Die Antwort war ein schnelles und entschlossenes »Nein«. Dann fügte sie mit kalter Stimme hinzu: »Es gibt niemanden, niemanden, der wichtig wäre. Nur du bist mir wichtig.«

Jan fuhr sich durchs Haar und überlegte. Er war auf dieses Gespräch nicht vorbereitet. In der Klinik hätte er sich auf ein Patientengespräch zuerst eingestellt, er hätte sich vorher über die Person informiert. Nun aber hatte sie ihn überrascht – wieder einmal –, und hinzu kamen seine Kopfschmerzen, die sich jetzt nach dem ersten Schrecken wieder einstellten.

Professionalität, Herr Doktor, gemahnte er sich. Versuch, so viel wie möglich über sie in Erfahrung zu bringen. Das ist deine Chance.

»Deshalb hast du mir auch die Bilder geschickt?«, fragte er. »Du willst, dass ich dich verstehe.«

»Haben sie dir gefallen?«

»Sie waren«, Jan suchte nach dem richtigen Wort, »ausdrucksstark. Voller Symbole.«

»Ich habe gewusst, dass sie dir gefallen werden«, entgegnete sie fröhlich. »Ich habe dir meine Träume gemalt. Es sind schlimme Träume, die man nicht immer von der Wirklichkeit unterscheiden kann, so echt sind sie. Aber am Ende kommst jedes Mal du und rettest mich. Jedes Mal. Du bist mein Held. Du kannst es mit ihnen allen aufnehmen. Ach, Jan, was wäre ich nur ohne deine Liebe?«

Allmählich bekam Jan ein Bild von dieser Frau. Kein äußerliches, eher ein Profil. Eine vorläufige Diagnose. Wenn er jetzt zu dem Durcheinander auf dem Küchentisch hinübersah, musste er beinahe lachen. Wie hatte er nur annehmen können, dass er sie tatsächlich kannte? Höchstwahrscheinlich waren sie beide sich noch nie zuvor begegnet, auch wenn Jana vom Gegenteil überzeugt sein mochte.

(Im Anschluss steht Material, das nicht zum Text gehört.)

(* ===== verification/InterpreterSpec.v ===== *)
(** * Functional correctness of the script interpreter

    The byte loop of [EvalScript] against the sequence of instructions the
    script parses into, the documented stack effect of each stack opcode, the
    matching computed by [OP_CHECKMULTISIG], and the outcome of [VerifyScript]
    on the standard templates. *)
From S2P Require Import Prelude Endian ScriptNum Hashing Script Interpreter InterpreterSafety.

(** ** Scripts as instruction sequences *)

Section Instructions.
Context `{HashFunctions} `{LowS} `{BaseSignatureChecker}.
Context (CC flags branch : Z) (script : valtype).

(** The instructions of a script, executed in order. *)
Fixpoint eval_ops (ops : list (Z * valtype)) (st : eval_state) : res ScriptError eval_state :=
  match ops with
  | [] => Ok st
  | (op, data) :: ops => st ← step_op CC flags branch script op data st; eval_ops ops st
  end.

Lemma eval_loop_parses fuel pc ops st :
  (length pc <= fuel)%nat -> parses pc ops ->
  eval_loop CC flags branch fuel script pc st = eval_ops ops st.
Proof.
  intros Hf Hp; revert fuel st Hf.
  induction Hp as [| pc op data pc' ops E Hp IH]; intros fuel st Hf; [now destruct fuel |].
  assert (Hne : pc <> []) by (intros ->; discriminate).
  pose proof (GetOp2_progress pc Hne) as Hlt; rewrite E in Hlt; cbn [go_pc] in Hlt.
  destruct fuel as [| fuel]; [lia |].
  destruct pc as [| b pc0]; [congruence |]; cbn [eval_loop eval_ops].
  unfold eval_step; rewrite E; cbn [go_ret negb go_opcode go_vch go_pc].
  destruct (step_op _ _ _ _ _ _ _); cbn [mbind res_bind]; auto; apply IH; cbn [fst]; lia.
Qed.

(** A run that does not fail has read the whole script as instructions. *)
Lemma eval_loop_ok_parses fuel pc st st' :
  eval_loop CC flags branch fuel script pc st = Ok st' -> exists ops, parses pc ops.
Proof.
  revert pc st; induction fuel as [| fuel IH]; intros [| b pc] st E; cbn [eval_loop] in E.
  1, 3: exists []; constructor.
  - discriminate.
  - unfold eval_step in E.
    destruct (GetOp2 (b :: pc)) as [ret pc' op data] eqn:Eg.
    cbn [go_ret go_pc go_opcode go_vch] in E; destruct ret; cbn [negb] in E; [| discriminate].
    destruct (step_op _ _ _ _ _ _ _) as [s1 | |]; cbn [mbind res_bind] in E; try discriminate.
    destruct (IH _ _ E) as [ops Hops]; exists ((op, data) :: ops); econstructor; eassumption.
Qed.
End Instructions.

Section Whole.
Context `{HashFunctions} `{LowS} `{BaseSignatureChecker}.
Context (CC flags branch : Z).

(** [EvalScript] on a script whose instructions are known. *)
Lemma EvalScript_parses stack script ops :
  zlen script <= MAX_SCRIPT_SIZE -> parses script ops ->
  EvalScript CC flags branch stack script =
    match eval_ops CC flags branch script ops (mk_state stack [] [] 0) with
    | Ok st => match st_vfExec st with
               | [] => Ok (st_stack st)
               | _ => Err SCRIPT_ERR_UNBALANCED_CONDITIONAL
               end
    | Err e => Err e
    | Exn x => match x with
               | assertion_failed | oob_read | division_by_zero | out_of_fuel => Exn x
               | _ => Err SCRIPT_ERR_UNKNOWN_ERROR
               end
    end.
Proof.
  intros Hl Hp; unfold EvalScript; rewrite (proj2 (Z.ltb_ge _ _)) by assumption.
  now rewrite (eval_loop_parses CC flags branch script _ _ ops) by auto.
Qed.

Lemma EvalScript_ok_iff stack script s :
  EvalScript CC flags branch stack script = Ok s <->
  zlen script <= MAX_SCRIPT_SIZE /\
  exists ops st, parses script ops /\
    eval_ops CC flags branch script ops (mk_state stack [] [] 0) = Ok st /\
    st_vfExec st = [] /\ st_stack st = s.
Proof.
  split.
  - intros E; unfold EvalScript in E.
    destruct (Z.ltb_spec MAX_SCRIPT_SIZE (zlen script)) as [| Hl]; [discriminate |].
    split; [assumption |].
    destruct (eval_loop _ _ _ _ _ _ _) as [st | e | x] eqn:El; [| discriminate | destruct x; discriminate].
    destruct (eval_loop_ok_parses _ _ _ _ _ _ _ _ El) as [ops Hops].
    rewrite (eval_loop_parses CC flags branch script _ _ ops) in El by auto.
    destruct (st_vfExec st) eqn:Ev; [| discriminate].
    exists ops, st; repeat split; auto; congruence.
  - intros [Hl (ops & st & Hp & Ho & Hv & <-)].
    rewrite (EvalScript_parses _ _ ops) by assumption; now rewrite Ho, Hv.
Qed.
End Whole.
(** Every pass of the outer loop adds one shifted multiple. *)
Lemma mul_step_spec a b pn (j : nat) :
  wf a -> wf b -> wf pn -> length pn = length b -> (j < length pn)%nat ->
  wf (mul_step a b pn (Z.of_nat j)) /\ length (mul_step a b pn (Z.of_nat j)) = length pn /\
  exists c, lval (mul_step a b pn (Z.of_nat j)) + modulus (length pn) * c
    = lval pn + modulus j * at_ a (Z.of_nat j) * lval b.
Proof.
  intros Ha Hb Hp Hl Hj; unfold mul_step; rewrite Nat2Z.id.
  assert (Haj : is_u32 (at_ a (Z.of_nat j))).
  { unfold at_; rewrite Nat2Z.id; destruct (Nat.lt_ge_cases j (length a)).
    - apply (proj1 (Forall_nth _ a) Ha); assumption.
    - rewrite nth_overflow by assumption; unfold is_u32; lia. }
  destruct (mul_row_spec 0 (at_ a (Z.of_nat j)) (drop j pn) b) as (Hw & Hlen & c & Hv);
    auto using Forall_drop; [rewrite length_drop; lia | lia |].
  split; [apply Forall_app; auto using Forall_take | split].
  - rewrite length_app, Hlen, length_take, length_drop; lia.
  - exists c; pose proof (f_equal lval (take_drop j pn)) as Hpn.
    rewrite lval_app, length_take, Nat.min_l in Hpn by lia.
    rewrite lval_app, length_take, Nat.min_l by lia; rewrite length_drop in Hv.
    replace (modulus (length pn)) with (modulus j * modulus (length pn - j))
      by (rewrite <- modulus_add; f_equal; lia).
    rewrite <- Hpn; transitivity (lval (take j pn) + modulus j *
      (lval (mul_row 0 (at_ a (Z.of_nat j)) (drop j pn) b) + modulus (length pn - j) * c));
      [ring | rewrite Hv; ring].
Qed.

(** The first [n] passes of a loop over the limb indices. *)
Lemma fold_indices_S {A} (f : A -> Z -> A) x n :
  fold_left f (indices (S n)) x = f (fold_left f (indices n) x) (Z.of_nat n).
Proof. unfold indices; rewrite seq_S, map_app, fold_left_app; reflexivity. Qed.

Lemma op_mul_prefix a b n :
  wf a -> wf b -> length a = length b -> (n <= length a)%nat ->
  let r := fold_left (mul_step a b) (indices n) (zero_like a) in
  wf r /\ length r = length a /\
  exists c, lval r + modulus (length a) * c = lval (take n a) * lval b.
Proof.
  intros Ha Hb Hl; induction n as [| n IH]; intros Hn r.
  - unfold r, zero_like; change (take 0 a) with (@nil Z); cbn [indices seq map fold_left lval].
    rewrite repeat_length, lval_repeat_0; repeat split; auto; exists 0; lia.
  - unfold r; rewrite fold_indices_S; destruct IH as (Hw & Hlen & c & Hv); [lia |].
    set (r0 := fold_left (mul_step a b) (indices n) (zero_like a)) in *.
    destruct (mul_step_spec a b r0 n) as (Hw' & Hlen' & c' & Hv'); auto; try lia.
    split; [assumption | split; [congruence |]].
    exists (c + c'); rewrite Hlen in Hv'.
    destruct (lookup_lt_is_Some_2 a n ltac:(lia)) as [x Hx].
    rewrite (take_S_r _ _ x Hx), lval_app, length_take, Nat.min_l by lia; cbn [lval].
    assert (Hat : at_ a (Z.of_nat n) = x)
      by (unfold at_; rewrite Nat2Z.id; now apply nth_lookup_Some).
    rewrite Hat in Hv'; nia.
Qed.

Lemma op_mul_spec a b :
  wf a -> wf b -> length a = length b ->
  wf (op_mul a b) /\ length (op_mul a b) = length a /\
  lval (op_mul a b) = (lval a * lval b) mod modulus (length a).
Proof.
  intros Ha Hb Hl; destruct (op_mul_prefix a b (length a) Ha Hb Hl (le_n _)) as (Hw & Hlen & c & Hv).
  unfold op_mul; split; [assumption | split; [assumption |]].
  rewrite take_ge in Hv by lia.
  apply mod_of_carry with c; [now apply lval_range_len | lia].
Qed.

(** ** Comparison and bit length *)

Lemma lval_snoc a x : lval (a ++ [x]) = lval a + modulus (length a) * x.
Proof. rewrite lval_app; cbn [lval]; lia. Qed.

(** The sign of a comparison, as the code encodes it. *)
Definition sign_of (c : comparison) : Z :=
  match c with Lt => -1 | Eq => 0 | Gt => 1 end.

Lemma CompareTo_spec a b :
  wf a -> wf b -> length a = length b -> CompareTo a b = sign_of (lval a ?= lval b).
Proof.
  unfold CompareTo; revert b; induction a as [| x a IH] using rev_ind; intros b Ha Hb Hl.
  - destruct b; [reflexivity | discriminate].
  - destruct b as [| y b _] using rev_ind; [rewrite length_app in Hl; cbn in Hl; lia |].
    rewrite !length_app in Hl; cbn in Hl; assert (Hl' : length a = length b) by lia.
    apply Forall_app in Ha as [Ha Hx], Hb as [Hb Hy]; apply Forall_inv in Hx, Hy.
    rewrite !rev_app_distr; cbn [rev app compare_loop]; rewrite IH by assumption.
    rewrite !lval_snoc, <- Hl'.
    pose proof (lval_range a Ha); pose proof (lval_range b Hb); rewrite <- Hl' in *.
    pose proof (modulus_pos (length a)); unfold is_u32 in *.
    destruct (Z.ltb_spec x y); [| destruct (Z.ltb_spec y x)].
    + rewrite (proj2 (Z.compare_lt_iff _ _)) by nia; reflexivity.
    + rewrite (proj2 (Z.compare_gt_iff _ _)) by nia; reflexivity.
    + replace y with x by lia; now rewrite !(Z.add_comm _ (modulus _ * x)), Z.add_compare_mono_l.
Qed.

Lemma op_not_spec a : wf a -> op_not a = (lval a =? 0).
Proof.
  induction 1 as [| x a Hx Ha IH]; cbn [op_not forallb lval]; [reflexivity |].
  fold (op_not a); rewrite IH; pose proof (lval_range a Ha); unfold is_u32 in Hx.
  zbool; lia || reflexivity.
Qed.

Lemma forallb_existsb_ne0 l : existsb (fun x => negb (x =? 0)) l = negb (op_not l).
Proof. unfold op_not; induction l as [| x l IH]; cbn; [auto |]; rewrite IH; now destruct (x =? 0). Qed.
(** The size in bytes of a number. *)
Lemma size_bytes v :
  0 < v -> let s := (Z.log2 v + 1 + 7) / 8 in
  1 <= s /\ 256 ^ s <= v * 256 < 256 * 256 ^ s /\ (v < 2 ^ 256 -> s <= 32).
Proof.
  intros Hv s; pose proof (Z.log2_nonneg v); pose proof (Z.log2_spec v Hv) as [Hl Hu].
  pose proof (Z.div_mod (Z.log2 v + 1 + 7) 8 ltac:(lia)) as Hdm; fold s in Hdm.
  pose proof (Z.mod_pos_bound (Z.log2 v + 1 + 7) 8 ltac:(lia)).
  assert (1 <= s) by lia; split; [assumption |].
  assert (E : 256 ^ s = 2 ^ (8 * s)) by (rewrite Z.pow_mul_r by lia; reflexivity); rewrite E.
  assert (2 ^ (8 * s) <= 2 ^ (Z.log2 v + 8)) by (apply Z.pow_le_mono_r; lia).
  assert (2 ^ Z.succ (Z.log2 v) <= 2 ^ (8 * s)) by (apply Z.pow_le_mono_r; lia).
  rewrite (Z.pow_add_r 2 (Z.log2 v) 8) in * by lia; change (2 ^ 8) with 256 in *.
  split; [lia |]; intros Hlt; assert (Z.log2 v < 256) by (apply Z.log2_lt_pow2; lia); lia.
Qed.

(** The bits the code reads and writes around the mantissa. *)
Lemma mantissa_asserts m s :
  0 <= m < 2 ^ 23 -> 0 <= s < 256 ->
  Z.land m (u32 (Z.lnot 0x007fffff)) = 0 /\
  Z.lor m (u32 (Z.shiftl s 24)) = m + s * 2 ^ 24.
Proof.
  intros Hm Hs; split.
  - change (u32 (Z.lnot 8388607)) with (Z.shiftl 511 23).
    apply Z.bits_inj'; intros k Hk; rewrite Z.land_spec, Z.bits_0.
    destruct (Z.lt_ge_cases k 23).
    + rewrite Z.shiftl_spec_low by lia; apply andb_false_r.
    + rewrite <- (Z.mod_small m (2 ^ 23)), Z.mod_pow2_bits_high by lia; reflexivity.
  - pose proof (Z.shiftl_mul_pow2 s 24 ltac:(lia)).
    rewrite uwrap_small by lia; apply lor_shiftl_add; lia.
Qed.

Lemma GetCompact_zero {E} a : wf a -> length a = 8%nat -> lval a = 0 -> GetCompact (E := E) a false = Ok 0.
Proof.
  intros Ha Hl Hv; assert (a = repeat 0 8) as ->; [| reflexivity].
  apply lval_inj; auto; now rewrite Hv, lval_repeat_0.
Qed.

(** The word the code stores for the leading bytes of a number. *)
Lemma GetCompact_mantissa a (s := (bits a + 7) / 8) :
  wf a -> length a = 8%nat -> 0 < lval a ->
  (if s <=? 3 then u32 (u64 (Z.shiftl (GetLow64 a) (8 * (3 - s))))
   else u32 (GetLow64 (op_shr a (8 * (s - 3))))) = mantissa (lval a) s.
Proof.
  intros Ha Hl Hv; subst s; rewrite bits_spec, (proj2 (Z.eqb_neq _ 0)) by (lia || assumption).
  destruct (size_bytes (lval a) Hv) as (Hs1 & Hsb & Hs32); set (s := _ / 8) in *.
  pose proof (lval_range_len a 8 Ha Hl) as Hr; change (modulus 8) with (2 ^ 256) in Hr.
  destruct (mantissa_rep (lval a) s Hv ltac:(lia) Hsb) as [Hm _]; unfold mantissa in *.
  destruct (Z.leb_spec s 3) as [Hle | Hgt].
  - assert (lval a < 2 ^ 24).
    { assert (256 ^ s <= 256 ^ 3) by (apply Z.pow_le_mono_r; lia); lia. }
    rewrite GetLow64_spec, Z.mod_small by (lia || assumption).
    rewrite Z.shiftl_mul_pow2, Z.pow_mul_r by lia; change (2 ^ 8) with 256.
    rewrite (uwrap_small 64), uwrap_small by lia; reflexivity.
  - destruct (op_shr_spec a (8 * (s - 3)) Ha ltac:(lia)) as (W & L & V).
    rewrite GetLow64_spec by (assumption || lia).
    rewrite V, Z.pow_mul_r by lia; change (2 ^ 8) with 256.
    rewrite Z.mod_small, uwrap_small by lia; reflexivity.
Qed.
Definition RT_CST_RST_inner (blk_nTime : Z) (bnTarget : limbs) (ts : list Z) (ct : list limbs)
    (W outeri : Z) : powM limbs :=
  let width := i32 (outeri + W) in
  let expected := i32 (i32 (width + 1) * T) in
  let origtarget := bnTarget in
  ts0 ← index_ ts 0;
  tsw ← index_ ts width;
  let elapsed := i32 (u32 (ts0 - tsw)) in
  if elapsed <? expected then
    q ← a_div bnTarget (arith_u64 101);
    let mintarget := op_mul q (arith_u64 100) in
    bnTarget ← RT_CST_RST_target blk_nTime ts ct W;
    Ok (if a_eq bnTarget origtarget then mintarget else bnTarget)
  else Ok bnTarget.

Definition zawy_targetMA (easy bnSum : limbs) (num numerator divisor : Z) : powM limbs :=
  bnSum ← a_div bnSum (arith_u64 (i32 (i32 (i32 (T * num) * num) * divisor)));
  let bnSum := op_mul bnSum (arith_u64 numerator) in
  Ok (if a_gt bnSum easy then easy else bnSum).

(** [for (i = 1; i <= n; i++) A *= 3]. *)
Definition pow3 (n : Z) : Z := Nat.iter (Z.to_nat n) (fun A => i64 (A * 3)) 1.

Definition zawy_exponential_val360000 (num : Z) : powM Z :=
  n ← quot_ num T;
  let A := if 0 <? n then pow3 n else 1 in
  let modval := Z.rem num T in
  let B := 3600 * 100 in
  B ←
    (if negb (modval =? 0) then
       b1 ← quot_ (i32 (3600 * 110 * modval)) T;
       b2 ← quot_ (i32 (i32 (3600 * 60 * modval) * modval)) (i32 (T * T));
       Ok (i64 (i64 (B + b1) + b2))
     else Ok B);
  Ok (i64 (A * B)).

Definition zawy_exponential (bnTarget : limbs) (mult : Z) : powM limbs :=
  bnTarget ← a_div bnTarget (arith_u64 (100 * 3600));
  val ← zawy_exponential_val360000 mult;
  Ok (op_mul bnTarget (arith_u64 val)).

Definition zawy_ctB (bnTarget : limbs) (solvetime : Z) : powM limbs :=
  num ← quot_ (i64 (i64 (i64 (1000 * solvetime) * solvetime) * 1000))
              (i32 (i32 (T * T) * 784));
  if 1 <? num then
    bnTarget ← a_div bnTarget (arith_u64 1000);
    Ok (op_mul bnTarget (arith_u64 num))
  else Ok bnTarget.

Definition zawy_TSA_EMA (tipdiff : Z) (prevTarget : limbs) : powM limbs :=
  let tipdiff := if tipdiff <? 4 then 4 else tipdiff in
  let tipdiff := Z.land tipdiff (Z.lnot 1) in
  bnTarget ← a_div prevTarget (arith_u64 (i64 (K * T)));
  let A := op_mul bnTarget (arith_u64 T) in
  val ← zawy_exponential_val360000 (Z.quot tipdiff 2);
  q ← a_div bnTarget (arith_u64 360000);
  let B := op_mul q (arith_u64 (i64 (tipdiff * val))) in
  let C := op_mul q (arith_u64 (i64 (T * val))) in
  r ← a_div (op_sub (op_add A B) C) (arith_u64 tipdiff);
  Ok (op_mul r (arith_u64 (i64 (K * T)))).

(** ** The averaging retarget *)

(** The dampened timespan, clamped unless adaptive proof of work is on. *)
Definition actual_timespan (nLastBlockTime nFirstBlockTime : Z) : Z :=
  let n := i64 (nLastBlockTime - nFirstBlockTime) in
  let n := i64 (AveragingWindowTimespan P + Z.quot (i64 (n - AveragingWindowTimespan P)) 4) in
  if ASSETCHAINS_ADAPTIVEPOW G <=? 0 then
    let n := if n <? MinActualTimespan P then MinActualTimespan P else n in
    if MaxActualTimespan P <? n then MaxActualTimespan P else n
  else n.

(** [bnNew *= nActualTimespan] selects the 32-bit overload of the product. *)
Definition CalculateNextWorkRequired (bnAvg : limbs) (nLastBlockTime nFirstBlockTime : Z)
    : powM Z :=
  let nActualTimespan := actual_timespan nLastBlockTime nFirstBlockTime in
  bnNew ← a_div bnAvg (arith_u64 (AveragingWindowTimespan P));
  let bnNew := op_mul32 bnNew (u32 nActualTimespan) in
  let bnNew := if a_gt bnNew bnLimit then bnLimit else bnNew in
  get_compact bnNew.

(** ** The next work *)

Definition NCT : nat := 64.

(** An array of [NCT] elements filled from the newest blocks, the rest zero. *)
Definition fill {A} (d : A) (f : CBlockIndex -> A) (chain : list CBlockIndex) : list A :=
  map f (take NCT chain) ++ repeat d (NCT - length (take NCT chain)).

(** The solvetime correction of the targets marked by their low bits. *)
Fixpoint ctB_loop (zflags ts : list Z) (ct : list limbs) : powM (list limbs) :=
  match zflags, ts, ct with
  | z :: zflags, t :: ((t' :: _) as ts), c :: ct =>
      c ← (if (z =? 1) || (z =? 2) then zawy_ctB c (u32 (t - t')) else Ok c);
      ct ← ctB_loop zflags ts ct;
      Ok (c :: ct)
  | _, _, _ => Ok ct
  end.

(** What the first part of [GetNextWorkRequired] leaves for the rest. *)
Record adaptive := {
  ad_ts : list Z;
  ad_ct : list limbs;
  ad_zflags : list Z;
  ad_tipdiff : Z;
  ad_mult : Z;
}.

Definition adaptive_none : adaptive := {|
  ad_ts := repeat 0 NCT;
  ad_ct := repeat (repeat 0 8) NCT;
  ad_zflags := repeat 0 NCT;
  ad_tipdiff := 0;
  ad_mult := 0;
|}.

(** The arrays of the newest 64 blocks, when the chain is long enough. *)
Definition adaptive_arrays (chain : list CBlockIndex) (last : CBlockIndex) (blk_nTime : Z)
    : powM adaptive :=
  let tipdiff := i32 (u32 (blk_nTime - nTime last)) in
  let zflags := fill 0 (fun b => Z.land (nBits b) 3) chain in
  let ts := fill 0 nTime chain in
  let ct := fill (repeat 0 8) (fun b => set_compact (nBits b)) chain in
  ct ← (match drop NCT chain with [] => Ok ct | _ => ctB_loop zflags ts ct end);
  Ok {| ad_ts := ts; ad_ct := ct; ad_zflags := zflags;
        ad_tipdiff := tipdiff; ad_mult := i32 (tipdiff - i32 (7 * T)) |}.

Du hättest auf dein Bauchgefühl hören sollen, mein Bester.

Jana – in Ermangelung des wirklichen Namens würde er sie vorerst so nennen müssen – litt vermutlich unter einer halluzinatorisch-schizophrenen Störung. Das wäre eine Erklärung für ihre wirklichkeitsnahen Träume, bei denen es sich vermutlich um Wahnbilder handelte. Wahnbilder, in denen er ein Riese war und sie wie ein kleines Kind auf der Schulter trug, während um sie herum Kühe mit abgeschlagenen Köpfen weideten.

Jana war gestört, aber noch wichtiger war, dass sie sich selbst darüber im Klaren sein musste. Vielleicht nicht völlig, aber zumindest ein Teil von ihr wusste es. Deshalb wurde Jan zum Retter in ihren Wahnfantasien – er, der Psychiater, auf den sie sicherlich durch Carlas Buch oder die Presseberichte über den Psychiatrieskandal aufmerksam geworden war. Eine dieser Schlagzeilen hatte ihn in typischer Boulevardmanier als »heldenhaften Psychiater« bezeichnet, und Jana musste dies wörtlich genommen haben.

Hinzu kam jedoch, dass sie ihre Hoffnung auf Jans professionelle Hilfe mit Liebe verwechselte. In ihrem Wahnkonstrukt musste er mittlerweile eine derart idealisierte Position eingenommen haben, dass daraus ein Liebeswahn entstanden war.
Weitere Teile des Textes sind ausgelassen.